THE TASK:
Up through the line that contains "JSON-decoded tree. *)", retype the entries exactly, beginning at the very first line.

Collected data entries
(* ===== verification/Eval.v ===== *)
(** * Eval: evaluation of [${{ … }}] expressions, with taint and sensitivity

    internal/actions/expr/eval.go.  A value carries two flags: [Tainted] when
    it depends on the event payload, [Sensitive] when it depends on a secret.
    The maps of the context are finite maps; the event payload is the
    JSON-decoded tree. *)

From S2P Require Import Prelude GoString Expr.
Local Open Scope nat_scope.

Inductive Kind := KindString | KindBool | KindNull.

#[export] Instance Kind_eq_dec : EqDecision Kind.
Proof. solve_decision. Defined.

Record Value := MkValue {
  VKind : Kind; VS : string; VB : bool; Tainted : bool; Sensitive : bool
}.

#[export] Instance Value_eq_dec : EqDecision Value.
Proof. solve_decision. Defined.

Definition Value_String (v : Value) : string :=
  match VKind v with
  | KindBool => if VB v then "true" else "false"
  | KindNull => ""
  | KindString => VS v
  end.

Definition Truthy (v : Value) : bool :=
  match VKind v with
  | KindBool => VB v
  | KindString => bool_decide (VS v ≠ "")
  | KindNull => false
  end.

(** A JSON-decoded value ([any]).  A [float64] is given by the text [%v]
    prints for it, which is all the package reads of it; a [map[string]any] by
    its entries. *)
Inductive json :=
| JNull
| JString (s : string)
| JBool (b : bool)
| JNumber (shown : string)
| JArray (l : list json)
| JObject (m : list (string * json)).

(** [m[key]]: nil on a missing key. *)
Fixpoint json_get (m : list (string * json)) (key : string) : json :=
  match m with
  | [] => JNull
  | (k, v) :: m => if decide (k = key) then v else json_get m key
  end.

(** [fmt] prints maps with their keys sorted. *)
Fixpoint insert_key (k v : string) (l : list (string * string)) : list (string * string) :=
  match l with
  | [] => [(k, v)]
  | (k', v') :: l' =>
      if String.ltb k' k then (k', v') :: insert_key k v l' else (k, v) :: l
  end.

(** [fmt.Sprintf("%v", cur)]. *)
Fixpoint Sprint (j : json) : string :=
  match j with
  | JNull => "<nil>"
  | JString s => s
  | JBool b => if b then "true" else "false"
  | JNumber s => s
  | JArray l => "[" +:+ Join (map Sprint l) " " +:+ "]"
  | JObject m =>
      let entries := map (fun '(k, v) => (k, Sprint v)) m in
      let sorted := foldr (fun '(k, v) => insert_key k v) [] entries in
      "map[" +:+ Join (map (fun '(k, v) => k +:+ ":" +:+ v) sorted) " " +:+ "]"
  end.

Record ShithubContext := MkShithubContext {
  Event : list (string * json); RunID : string; SHA : string; GitRef : string; Actor : string
}.

Record JobStatus := MkJobStatus { Failed : bool; Cancelled : bool }.

Record Context := MkContext {
  Secrets : gmap string string;
  Vars : gmap string string;
  Env : gmap string string;
  EnvTaint : gmap string bool;
  EnvSensitive : gmap string bool;
  Shithub : ShithubContext;
  Untrusted : gset string;
  JobStatus_ : JobStatus
}.

Definition DefaultUntrusted : gset string := {["shithub.event"]}.

(** Values as the code writes them: [Value{Kind: …, S: …}]. *)
Definition VString (s : string) (tainted sensitive : bool) : Value :=
  MkValue KindString s false tainted sensitive.
Definition VBool (b tainted sensitive : bool) : Value :=
  MkValue KindBool "" b tainted sensitive.
Definition VNull (tainted : bool) : Value := MkValue KindNull "" false tainted false.

(** [m[k]] on a [map[string]bool]. *)
Definition flag (m : gmap string bool) (k : string) : bool := default false (m !! k).

Definition isUntrusted (path : list string) (untrusted : gset string) : bool :=
  if bool_decide (size untrusted = 0) then false
  else existsb (fun i => bool_decide (Join (take (S i) path) "." ∈ untrusted))
               (seq 0 (length path)).

Fixpoint evalEventPath_walk (path : list string) (cur : json) : option json :=
  match path with
  | [] => Some cur
  | key :: path =>
      match cur with
      | JObject m => evalEventPath_walk path (json_get m key)
      | _ => None
      end
  end.

Definition evalEventPath (path : list string) (event : list (string * json)) (tainted : bool)
  : Value :=
  match evalEventPath_walk path (JObject event) with
  | None => VNull tainted
  | Some JNull => VNull tainted
  | Some (JString s) => VString s tainted false
  | Some (JBool b) => VBool b tainted false
  | Some (JNumber s) => VString s tainted false
  | Some cur => VString (Sprint cur) tainted false
  end.

Definition evalShithub (rest : list string) (ctx : Context) (tainted : bool) : res error Value :=
  match rest with
  | [] => Err RequiresMember
  | f :: rest =>
      if decide (f = "run_id") then Ok (VString (RunID (Shithub ctx)) false false)
      else if decide (f = "sha") then Ok (VString (SHA (Shithub ctx)) false false)
      else if decide (f = "ref") then Ok (VString (GitRef (Shithub ctx)) false false)
      else if decide (f = "actor") then Ok (VString (Actor (Shithub ctx)) false false)
      else if decide (f = "event") then Ok (evalEventPath rest (Event (Shithub ctx)) tainted)
      else Err (UnknownShithubField f)
  end.

(** The [github] alias of [evalRef]. *)
Definition canonical (path : list string) : list string :=
  match path with
  | "github" :: rest => "shithub" :: rest
  | _ => path
  end.

Definition evalRef (r : list string) (ctx : Context) : res error Value :=
  match canonical r with
  | [] => Err EmptyReference
  | root :: rest =>
      let tainted := isUntrusted (root :: rest) (Untrusted ctx) in
      let member (f : string → res error Value) :=
        match rest with
        | [m] => f m
        | _ => Err (RequiresExactlyOneMember root)
        end in
      if decide (root = "secrets") then
        member (fun m => match Secrets ctx !! m with
                         | Some v => Ok (VString v false true)
                         | None => Err (SecretNotBound m)
                         end)
      else if decide (root = "vars") then
        member (fun m => match Vars ctx !! m with
                         | Some v => Ok (VString v false false)
                         | None => Ok (VString "" false false)
                         end)
      else if decide (root = "env") then
        member (fun m => match Env ctx !! m with
                         | Some v => Ok (VString v (flag (EnvTaint ctx) m) (flag (EnvSensitive ctx) m))
                         | None => Ok (VString "" false false)
                         end)
      else if decide (root = "shithub") then evalShithub rest ctx tainted
      else Err (UnknownNamespace root)
  end.

Definition valuesEqual (a b : Value) : bool :=
  if decide (VKind a = KindNull ∨ VKind b = KindNull) then bool_decide (VKind a = VKind b)
  else if decide (VKind a = KindBool ∧ VKind b = KindBool) then Bool.eqb (VB a) (VB b)
  else bool_decide (Value_String a = Value_String b).

(** The operators and functions, given an evaluator of the operands; [Eval]
    ties the knot. *)
Section Operators.
  Context (Eval : Expr → res error Value).

Definition strFnArity2 (args : list Expr) (name : string) (fn : string → string → bool)
  : res error Value :=
  match args with
  | [x; y] =>
      a ← Eval x;
      b ← Eval y;
      Ok (VBool (fn (Value_String a) (Value_String b)) (Tainted a || Tainted b)
            (Sensitive a || Sensitive b))
  | _ => Err (TakesTwoArguments name (length args))
  end.

Definition evalCall (name : string) (args : list Expr) (ctx : Context) : res error Value :=
  let status (b : bool) :=
    if decide (args = []) then Ok (VBool b false false) else Err (TakesNoArguments name) in
  let js := JobStatus_ ctx in
  if decide (name = "contains") then strFnArity2 args "contains" Contains
  else if decide (name = "startsWith") then strFnArity2 args "startsWith" HasPrefix
  else if decide (name = "endsWith") then strFnArity2 args "endsWith" HasSuffix
  else if decide (name = "success") then status (negb (Failed js) && negb (Cancelled js))
  else if decide (name = "failure") then status (Failed js && negb (Cancelled js))
  else if decide (name = "always") then status true
  else if decide (name = "cancelled") then status (Cancelled js)
  else Err (UnknownFunction name).

Definition evalBinary (op : string) (L R : Expr) : res error Value :=
  l ← Eval L;
  let join r :=
    MkValue (VKind r) (VS r) (VB r) (Tainted l || Tainted r) (Sensitive l || Sensitive r) in
  if decide (op = "&&") then
    if negb (Truthy l) then Ok l else r ← Eval R; Ok (join r)
  else if decide (op = "||") then
    if Truthy l then Ok l else r ← Eval R; Ok (join r)
  else
    r ← Eval R;
    let tainted := Tainted l || Tainted r in
    if decide (op = "==") then
      Ok (VBool (valuesEqual l r) tainted (Sensitive l || Sensitive r))
    else if decide (op = "!=") then
      Ok (VBool (negb (valuesEqual l r)) tainted (Sensitive l || Sensitive r))
    else Err (UnknownBinaryOperator op).

End Operators.

Fixpoint Eval (e : Expr) (ctx : Context) : res error Value :=
  match e with
  | LitString s => Ok (VString s false false)
  | LitBool b => Ok (VBool b false false)
  | LitNull => Ok (VNull false)
  | Ref path => evalRef path ctx
  | Call name args => evalCall (fun e => Eval e ctx) name args ctx
  | Unary _ X =>
      x ← Eval X ctx;
      Ok (VBool (negb (Truthy x)) (Tainted x) (Sensitive x))
  | Binary op L R => evalBinary (fun e => Eval e ctx) op L R
  end.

REPLY:
(* ===== verification/Eval.v ===== *)
(** * Eval: evaluation of [${{ … }}] expressions, with taint and sensitivity

    internal/actions/expr/eval.go.  A value carries two flags: [Tainted] when
    it depends on the event payload, [Sensitive] when it depends on a secret.
    The maps of the context are finite maps; the event payload is the
    JSON-decoded tree. *)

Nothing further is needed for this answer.